Please copy every line of the records below that holds the word "fresh".

-------

(* ===== verification/Durable.v ===== *)
(** * Op-log durability ([src/durable.rs])

    The append-only file of length-prefixed envelopes: the writer with its
    rollback and poisoning, and the startup replay that re-verifies every frame
    and cuts a torn tail off.  Every system call may fail, and its outcome is
    an argument: the theorems hold for all outcomes. *)

From S2P Require Import Prelude Ordered External Toy Identity Op Registry Store Log.

(** [std::io::Error], by the kinds the code looks at. *)
Inductive IoError : Type := UnexpectedEof | NotFound | IoOther (msg : string).

Inductive DurabilityError `{Postcard} : Type :=
  | DurIo (e : IoError)
  | DurOp (e : OpError)
  | Poisoned.

(** ** The file

    [std::fs::File] opened for writing: the contents and the write position.  A
    system call that fails carries its error; a failed [write_all] has written
    some prefix of its buffer. *)

Record File : Type := mk_File { f_data : bytes; f_pos : nat }.

Definition file_write (buf : bytes) (f : File) : File :=
  if decide (buf = []) then f
  else
    mk_File (take (f_pos f) (f_data f) ++ replicate (f_pos f - length (f_data f)) Byte.x00 ++ buf
               ++ drop (f_pos f + length buf) (f_data f))
            (f_pos f + length buf).

Definition write_all (out : option (nat * IoError)) (buf : bytes) (f : File)
    : result IoError () * File :=
  match out with
  | None => (Ok (), file_write buf f)
  | Some (n, e) => (Err e, file_write (take n buf) f)
  end.

Definition syscall (out : option IoError) : result IoError () :=
  match out with None => Ok () | Some e => Err e end.

Definition set_len (out : option IoError) (n : nat) (f : File) : result IoError () * File :=
  match out with
  | None => (Ok (), mk_File (take n (f_data f) ++ replicate (n - length (f_data f)) Byte.x00) (f_pos f))
  | Some e => (Err e, f)
  end.

Definition seek (out : option IoError) (n : nat) (f : File) : result IoError () * File :=
  match out with
  | None => (Ok (), mk_File (f_data f) n)
  | Some e => (Err e, f)
  end.

(** [Read::read_exact] of [n] bytes at offset [p], where [rest] is what the file
    holds from there and [fail] the offset at which the device errors, if any. *)
Definition read_exact (n : Z) (fail : option nat) (p : nat) (rest : bytes)
    : result IoError (bytes * bytes) :=
  if match fail with
     | Some f => bool_decide (Z.of_nat p ≤ Z.of_nat f < Z.of_nat p + n)%Z && bool_decide (f ≤ p + length rest)
     | None => false
     end
  then Err (IoOther "input/output error")
  else if decide (n ≤ len rest)%Z then Ok (take (Z.to_nat n) rest, drop (Z.to_nat n) rest)
  else Err UnexpectedEof.

Section durable.
Context `{Crypto, Postcard, !Wire BodyRepr, !Wire EnvelopeRepr}.

(** ** The writer *)

Record OplogWriter : Type := mk_writer { w_file : File; poisoned : bool }.

(** [OplogWriter::open] on the existing contents, or on a fresh file. *)
Definition writer_open (open_out seek_out : option IoError) (contents : option bytes)
    : result DurabilityError OplogWriter :=
  _ ← map_err DurIo (syscall open_out);
  let f := mk_File (default [] contents) 0 in
  let '(r, f) := seek seek_out (length (f_data f)) f in
  _ ← map_err DurIo r;
  Ok (mk_writer f false).

(** The outcomes of the system calls of one [append]. *)
Record AppendIo : Type := mk_append_io {
  aio_metadata : option IoError;
  aio_prefix : option (nat * IoError);
  aio_body : option (nat * IoError);
  aio_flush : option IoError;
  aio_set_len : option IoError;
  aio_seek : option IoError;
}.

Definition u32_modulus : Z := 2 ^ 32.

(** [OplogWriter::write_frame]: the length is cast to [u32]. *)
Definition write_frame (io : AppendIo) (bs : bytes) (f : File) : result DurabilityError () * File :=
  match write_all (aio_prefix io) (le_bytes 4 (len bs mod u32_modulus)%Z) f with
  | (Err e, f) => (Err (DurIo e), f)
  | (Ok _, f) =>
      match write_all (aio_body io) bs f with
      | (Err e, f) => (Err (DurIo e), f)
      | (Ok _, f) => (map_err DurIo (syscall (aio_flush io)), f)
      end
  end.

(** [OplogWriter::append] *)
Definition writer_append (io : AppendIo) (w : OplogWriter) (op : SignedOp)
    : result DurabilityError () * OplogWriter :=
  if poisoned w then (Err Poisoned, w)
  else
    match op_to_bytes op with
    | Err e => (Err (DurOp e), w)
    | Ok bs =>
        match aio_metadata io with
        | Some e => (Err (DurIo e), w)
        | None =>
            let start := length (f_data (w_file w)) in
            match write_frame io bs (w_file w) with
            | (Err e, f) =>
                match set_len (aio_set_len io) start f with
                | (Err _, f) => (Err e, mk_writer f true)
                | (Ok _, f) =>
                    match seek (aio_seek io) start f with
                    | (Err _, f) => (Err e, mk_writer f true)
                    | (Ok _, f) => (Err e, mk_writer f false)
                    end
                end
            | (Ok _, f) => (Ok (), mk_writer f false)
            end
        end
    end.

Definition sync_after_batch (out : option IoError) (w : OplogWriter)
    : result DurabilityError () * OplogWriter :=
  (map_err DurIo (syscall out), w).

(** ** Replay at startup *)

(** The loop of [replay_oplog_file]: it answers the count and the end of the
    last valid frame, or the I/O error it stopped with; [None] is running out
    of fuel. *)
Fixpoint replay_loop (fuel : nat) (fail : option nat) (registry : DeviceRegistry)
    (p : nat) (rest : bytes) (log : OpLog) (appended valid_end : nat)
    : option (result DurabilityError (nat * nat) * OpLog) :=
  match fuel with
  | 0 => None
  | S fuel =>
      match read_exact 4 fail p rest with
      | Err UnexpectedEof => Some (Ok (appended, valid_end), log)
      | Err e => Some (Err (DurIo e), log)
      | Ok (len_buf, rest) =>
          let n := le_val len_buf in
          match read_exact n fail (p + 4) rest with
          | Err _ => Some (Ok (appended, valid_end), log)
          | Ok (frame, rest) =>
              match op_from_bytes frame with
              | Err _ => Some (Ok (appended, valid_end), log)
              | Ok op =>
                  let p := p + 4 + Z.to_nat n in
                  let valid_end := valid_end + 4 + Z.to_nat n in
                  match key_for registry (op_device (op_body op)) with
                  | None => replay_loop fuel fail registry p rest log appended valid_end
                  | Some key =>
                      if is_ok (verify op key) then
                        let '(fresh, log) := log_append log op in
                        replay_loop fuel fail registry p rest log
                          (if fresh : bool then S appended else appended) valid_end
                      else replay_loop fuel fail registry p rest log appended valid_end
                  end
              end
          end
      end
  end.

Record ReplayIo : Type := mk_replay_io {
  rio_open : option IoError;
  rio_metadata : option IoError;
  rio_fail : option nat;
  rio_reopen : option IoError;
  rio_set_len : option IoError;
}.

(** [replay_oplog_file]: the answer, the log, and the file it leaves. *)
Definition replay_oplog_file (io : ReplayIo) (file : option bytes) (registry : DeviceRegistry)
    (log : OpLog) : option (result DurabilityError nat * OpLog * option bytes) :=
  match file with
  | None => Some (Ok 0, log, None)
  | Some data =>
      match rio_open io, rio_metadata io with
      | Some NotFound, _ => Some (Ok 0, log, file)
      | Some e, _ | None, Some e => Some (Err (DurIo e), log, file)
      | None, None =>
          '(r, log) ← replay_loop (S (length data)) (rio_fail io) registry 0 data log 0 0;
          match r with
          | Err e => Some (Err e, log, file)
          | Ok (appended, valid_end) =>
              if decide (valid_end < length data) then
                match rio_reopen io, rio_set_len io with
                | Some e, _ | None, Some e => Some (Err (DurIo e), log, file)
                | None, None => Some (Ok appended, log, Some (take valid_end data))
                end
              else Some (Ok appended, log, file)
          end
      end
  end.

(** ** Frames *)

Definition frame (bs : bytes) : bytes := le_bytes 4 (len bs mod u32_modulus)%Z ++ bs.
Definition frames (bss : list bytes) : bytes := concat (frame <$> bss).

(** What a crash in the middle of a frame leaves: a strict prefix of it. *)
Definition torn (t : bytes) : Prop :=
  ∃ bs k, (len bs < u32_modulus)%Z ∧ k < length (frame bs) ∧ t = take k (frame bs).

(** An op and its envelope, as the writer frames it. *)
Definition framed (op : SignedOp) (bs : bytes) : Prop :=
  op_to_bytes op = Ok bs ∧ op_v (op_body op) = ENVELOPE_VERSION ∧ (len bs < u32_modulus)%Z.

Lemma length_le_bytes n z : length (le_bytes n z) = n.
Proof. apply length_le_split. Qed.

Lemma length_frame bs : length (frame bs) = 4 + length bs.
Proof. unfold frame. by rewrite length_app, length_le_bytes. Qed.

Lemma frames_app bss1 bss2 : frames (bss1 ++ bss2) = frames bss1 ++ frames bss2.
Proof. unfold frames. by rewrite fmap_app, concat_app. Qed.

Lemma frames_cons bs bss : frames (bs :: bss) = frame bs ++ frames bss.
Proof. done. Qed.

Lemma frames_count bss : length bss ≤ length (frames bss).
Proof.
  induction bss as [|bs bss IH]; [done|]. rewrite frames_cons, length_app, length_frame. cbn. lia.
Qed.

(** Cutting the file at any byte leaves whole frames and a torn one. *)
Lemma frames_cut bss k :
  Forall (λ bs, (len bs < u32_modulus)%Z) bss → k < length (frames bss) →
  ∃ m t, m < length bss ∧ torn t ∧ take k (frames bss) = frames (take m bss) ++ t ∧
    (∀ j, j ≤ length bss → length (frames (take j bss)) ≤ k → j ≤ m).
Proof.
  revert k; induction bss as [|bs bss IH]; intros k Hb Hk; [cbn in Hk; lia|].
  apply Forall_cons in Hb as [Hbs Hb]. rewrite frames_cons in *. rewrite length_app in Hk.
  destruct (decide (k < length (frame bs))) as [Hlt|Hge].
  - exists 0, (take k (frame bs)). split_and!; [cbn; lia|by exists bs, k| |].
    + rewrite take_app_le by lia. done.
    + intros [|j] Hj; [lia|]. rewrite firstn_cons, frames_cons, length_app. lia.
  - destruct (IH (k - length (frame bs)) Hb ltac:(lia)) as (m & t & Hm & Ht & Htake & Hmax).
    exists (S m), t. split_and!; [cbn; lia|done| |].
    + rewrite firstn_cons, frames_cons, <-app_assoc, <-Htake.
      rewrite take_app. f_equal. by rewrite take_ge by lia.
    + intros [|j] Hj; [lia|]. rewrite firstn_cons, frames_cons, length_app. cbn in Hj.
      intros Hjk. specialize (Hmax j ltac:(lia) ltac:(lia)). lia.
Qed.

(** ** The writer's invariant *)

(** The file holds the frames of the accepted ops; after them nothing, unless
    the writer is poisoned: then part of the frame whose rollback failed. *)
Definition writer_inv (w : OplogWriter) (ops : list SignedOp) : Prop :=
  ∃ bss xops xbss k,
    Forall2 framed ops bss ∧ Forall2 framed xops xbss ∧
    f_data (w_file w) = frames bss ++ take k (frames xbss) ∧
    (poisoned w = false → k = 0 ∧ f_pos (w_file w) = length (f_data (w_file w))).

Lemma file_write_end buf f :
  f_pos f = length (f_data f) →
  file_write buf f = mk_File (f_data f ++ buf) (length (f_data f) + length buf).
Proof.
  destruct f as [data pos]; cbn. intros ->. unfold file_write; cbn.
  case_decide as Hb.
  - subst. by rewrite app_nil_r, Nat.add_0_r.
  - rewrite firstn_all, Nat.sub_diag, drop_ge by lia. cbn. by rewrite app_nil_r.
Qed.

(** However a frame's write ends, what was there before it is kept, and what
    follows is a prefix of the frame. *)
Lemma write_frame_ok io bs f r f' :
  f_pos f = length (f_data f) → write_frame io bs f = (r, f') →
  ∃ k, f_data f' = f_data f ++ take k (frame bs) ∧
    (is_ok r = true → k = length (frame bs) ∧ f_pos f' = length (f_data f')).
Proof.
  intros Hpos. unfold write_frame, write_all. rewrite length_frame.
  destruct (aio_prefix io) as [[n e]|].
  { rewrite file_write_end by done. intros [= <- <-]. exists (min n 4). split; [|done]. cbn [f_data].
    unfold frame. rewrite take_app_le by (rewrite length_le_bytes; lia). f_equal.
    by rewrite <-take_take. }
  rewrite file_write_end by done.
  destruct (aio_body io) as [[n e]|].
  { rewrite file_write_end by (cbn; by rewrite length_app). intros [= <- <-].
    exists (4 + n). split; [|done]. cbn [f_data]. by rewrite <-app_assoc. }
  rewrite file_write_end by (cbn; by rewrite length_app).
  intros [= <- <-]. exists (4 + length bs). cbn [f_data f_pos]. split.
  - rewrite take_ge by (rewrite length_frame; lia). by rewrite <-app_assoc.
  - intros _. split; [done|]. by rewrite !length_app.
Qed.

Lemma writer_open_inv open_out seek_out ops bss w :
  Forall2 framed ops bss → writer_open open_out seek_out (Some (frames bss)) = Ok w →
  writer_inv w ops ∧ poisoned w = false.
Proof.
  intros Hops. unfold writer_open. destruct open_out; cbn; [done|]. destruct seek_out; cbn; [done|].
  intros [= <-]. split; [|done]. exists bss, [], [], 0. cbn. rewrite app_nil_r. auto.
Qed.

(** The envelope of the op, if it has one, fits a frame. *)
Definition frameable (op : SignedOp) : Prop :=
  ∀ bs, op_to_bytes op = Ok bs → framed op bs.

-------

_Response to this exercise_
(** [OplogWriter::open] on the existing contents, or on a fresh file. *)
                        let '(fresh, log) := log_append log op in
                          (if fresh : bool then S appended else appended) valid_end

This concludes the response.